Lemma gather_Ok l r m d' :
  gather project muted l r d = Ok (m, d') -> known_urgency r ->
  d' = d /\ known_urgency m
  /\ (forall a, m !! a = Some Direct <-> r !! a = Some Direct \/ exists s, s ∈ l /\ counts s /\ sb_assignment_id s = a /\ sb_mode s = Prompt)
  /\ (forall a, is_Some (m !! a) <-> is_Some (r !! a) \/ exists s, s ∈ l /\ counts s /\ sb_assignment_id s = a).
Proof.
  revert r. induction l as [|s l IH]; intros r H K.
  { injection H as <- <-. split; [done|]. split; [done|]. split; intros a; split; auto; intros [?|(s & []%not_elem_of_nil & _)]; done. }
  apply gather_step in H as (r' & H & C). setoid_rewrite elem_of_cons.
  destruct C as [[Cs ->]|[Cs ->]].
  - destruct (raise_to_spec (sb_assignment_id s) (mode_urgency (sb_mode s)) r K) as (K' & RD & RS); [unfold mode_urgency; case_bool_decide; auto|].
    destruct (IH _ H K') as (-> & Km & HD & HS). split; [done|]. split; [done|].
    assert (mode_urgency (sb_mode s) = Direct <-> sb_mode s = Prompt) as HM by (unfold mode_urgency; case_bool_decide; naive_solver).
    clear IH H K K' Km. split; intros a; [rewrite HD, RD, HM; clear HD RD HM HS RS|rewrite HS, RS; clear HD RD HM HS RS]; naive_solver.
  - destruct (IH _ H K) as (-> & Km & HD & HS). split; [done|]. split; [done|]. clear IH H K Km. split; intros a; [rewrite HD; clear HD HS|rewrite HS; clear HD HS]; naive_solver.
Qed.
End gathering.

(** ** Resolving mentions *)

Lemma one_session d project run number i j t q :
  names_ok d -> tb_assignment d !! i = Some t -> tb_assignment d !! j = Some q ->
  numbered_assignment d project run number t = true -> numbered_assignment d project run number q = true -> i = j.
Proof.
  intros Hn Ht Hq. unfold numbered_assignment. rewrite !andb_true_iff, !Z.eqb_eq. intros [Et Ht'] [Eq Hq'].
  destruct (tb_run d !! a_run_id t) as [r|] eqn:Er; [|done]. destruct (tb_run d !! a_run_id q) as [r'|] eqn:Er'; [|done].
  apply andb_true_iff in Ht' as [Nt%Z.eqb_eq _], Hq' as [Nq%Z.eqb_eq _].
  assert (a_run_id t = a_run_id q) by (eapply run_number; [exact Hn|exact Er|exact Er'|congruence]).
  eapply session_number; [exact Hn|exact Ht|exact Hq|done|congruence].
Qed.
(** [_cursor]. *)
Definition _cursor (integration : uid) (consumer : string) : M connector_cursor :=
  found ← select (cursor_of integration consumer);
  match found with
  | c :: _ => mret c
  | [] => create (fun i now =>
      {| cc_id := i; cc_created_at := now; cc_updated_at := now; cc_revision := 1; cc_integration_id := integration; cc_consumer := consumer;
         cc_queue_remote_id := None; cc_last_event_remote_id := None; cc_last_message_remote_id := None; cc_status := SyncReconciling;
         cc_last_synced_at := None |})
  end.

Definition transient (code : string) : error := ConnectorFailure code true false 0.

(** The cursor is still as it was read. *)
Definition unmoved (c : connector_cursor) : M bool :=
  now ← (get (cc_id c) : M connector_cursor); mret (cc_revision now =? cc_revision c).

Definition same_cursor (c : connector_cursor) : M unit :=
  same ← unmoved c; if (same : bool) then mret tt else throw (transient "concurrent_connector_observation").

Definition set_status (c : connector_cursor) (s : sync_status) : M connector_cursor :=
  change (cc_id c) None (fun c => c <| cc_status := s |>).

(** ** The chat server *)

(** An event of the queue, with the fields that the synchronisation reads. *)
Record ChatEvent := {
  ce_id : Z;
  ce_type : string;
  ce_message : option RemoteMessage;
  ce_message_ids : option (list Z);
  ce_message_id : option Z;
  ce_stream_id : option Z;
  ce_orig_subject : option string;
  ce_subject : option string;
  ce_propagate_mode : option string }.

Record ChatServer := {
  sv_register : result (string * Z);
  sv_topic_messages : string -> string -> result (list RemoteMessage);
  sv_events : string -> string -> result (list ChatEvent);
  sv_message : Z -> result RemoteMessage }.

(** [event.get("message_ids", [event.get("message_id")])] without the missing one. *)
Definition event_ids (e : ChatEvent) : list Z :=
  match ce_message_ids e with Some l => l | None => option_list (ce_message_id e) end.

Definition deletion (i : Z) : ChatEvent :=
  {| ce_id := 0; ce_type := "delete_message"; ce_message := None; ce_message_ids := Some [i]; ce_message_id := None; ce_stream_id := None;
     ce_orig_subject := None; ce_subject := None; ce_propagate_mode := None |}.

Definition failure_code (e : error) : option string := match e with ConnectorFailure code _ _ _ => Some code | _ => None end.

Definition has_code (code : string) (e : error) : bool := bool_decide (failure_code e = Some code).

(** An event and the message that it shows; without one, its messages are gone. *)
Definition Observation : Type := ChatEvent * option RemoteMessage.

(** An updated message is read again; one that is gone counts as deleted. *)
Definition look_up (s : ChatServer) (e : ChatEvent) (i : Z) : result Observation :=
  match sv_message s i with
  | Ok m => Ok (e, Some m)
  | Err x => if has_code "http_404" x then Ok (deletion i, None) else Err x
  end.

Definition observe_event (s : ChatServer) (e : ChatEvent) : result (list Observation) :=
  if String.eqb (ce_type e) "message" then
    match ce_message e with Some m => Ok [(e, Some m)] | None => Err (RuntimeFailure "KeyError") end
  else if String.eqb (ce_type e) "update_message" then rmap (look_up s e) (event_ids e)
  else if String.eqb (ce_type e) "delete_message" then Ok [(e, None)]
  else Ok [].

Definition observations (s : ChatServer) (l : list ChatEvent) : result (list Observation) :=
  match rmap (observe_event s) l with Ok parts => Ok (concat parts) | Err e => Err e end.

(** ** The index of the discussions *)

Definition TopicKey : Type := string * option string.

Record Index := {
  by_id : gmap uid discussion;
  by_topic : gmap TopicKey (list discussion) }.

Definition topic_key (x : discussion) : TopicKey := (ds_channel_remote_id x, Some (ds_topic x)).

Definition index_of (l : list discussion) : Index :=
  {| by_id := list_to_map (map (fun x => (ds_id x, x)) l);
     by_topic := List.fold_left (fun m x => <[topic_key x := (default [] (m !! topic_key x) ++ [x])%list]> m) l ∅ |}.

(** [str] of a number that may be missing. *)
Definition str_of (n : option Z) : string := match n with Some n => pretty n | None => "None" end.

Definition old_key (e : ChatEvent) : TopicKey := (str_of (ce_stream_id e), ce_orig_subject e).
Definition new_key (m : RemoteMessage) : TopicKey := (str_of (rm_stream_id m), rm_subject m).

(** A confirmed rename of a whole topic within its channel. *)
Definition renames (e : ChatEvent) (m : RemoteMessage) (x : Index) : bool :=
  bool_decide (ce_propagate_mode e = Some "change_all") && negb (bool_decide (old_key e = new_key m))
  && bool_decide ((old_key e).1 = (new_key m).1) && bool_decide (ce_subject e = (new_key m).2)
  && present (by_topic x !! old_key e) && negb (present (by_topic x !! new_key m)).

Definition discussion_row_subject (x : discussion) : Subject :=
  {| sub_ref := Some (stored Kdiscussion (ds_id x)); sub_revision := ds_revision x; sub_status := ""; sub_note := None |}.

Fixpoint rename_all (source topic : string) (l : list discussion) (ids : gmap uid discussion) : M (list discussion * gmap uid discussion) :=
  match l with
  | [] => mret ([], ids)
  | x :: l =>
      row ← change (ds_id x) None (fun x => x <| ds_topic := topic |>);
      _ ← emit_from source None (Some (ds_project_id x)) (discussion_row_subject row) ["topic"];
      '(rows, ids) ← rename_all source topic l (<[ds_id x := row]> ids);
      mret (row :: rows, ids)
  end.
(** * asynccloud: the request engine and the client's authentication state

    A shallow embedding of [src/asynccloud/arequests.py] and of the parts of
    [src/asynccloud/asoundcloud.py] that own authentication state and compose
    request shapes, with the properties of the specification stated over it.

    Python dictionaries are stdpp finite maps, Python exceptions are values of
    [Exn], and code that talks to the network runs in a small monad that
    threads the log of the HTTP requests issued so far. An asynchronous
    generator is a state ([GenState]) advanced by [anext]; loops whose length
    the server decides take a bound ([fuel]) and return [Diverge] when it is
    reached.

    What lies outside the repository enters as follows: the remote API is a
    function from requests to responses ([Server]); the classes of the
    soundcloud library are records with their [from_dict] ([PyType],
    [Resources]); [urllib.parse] is a record of functions ([UrlLib]); the
    behaviour of [aiohttp] and [requests] on error statuses is written into
    [session_request] and [raise_for_status] as their documentation gives
    it. *)

From Stdlib Require Import ZArith Ascii String DecimalString.
From stdpp Require Import base option list gmap strings fin_maps.

Set Warnings "-register-all".

Local Open Scope Z_scope.
Local Open Scope string_scope.
Local Open Scope list_scope.

(** ** Python values and exceptions *)

(** JSON as [json.loads] / [r.json()] returns it. Numbers are the integers;
    objects are association lists whose keys are taken to be distinct. *)
Inductive Json :=
| JNull
| JBool (b : bool)
| JNum (z : Z)
| JStr (s : string)
| JArr (l : list Json)
| JObj (kvs : list (string * Json)).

****************

# WORK TASK:
State how many lines of the listing include "found", and write nothing else.

# RESPONSE AREA:
2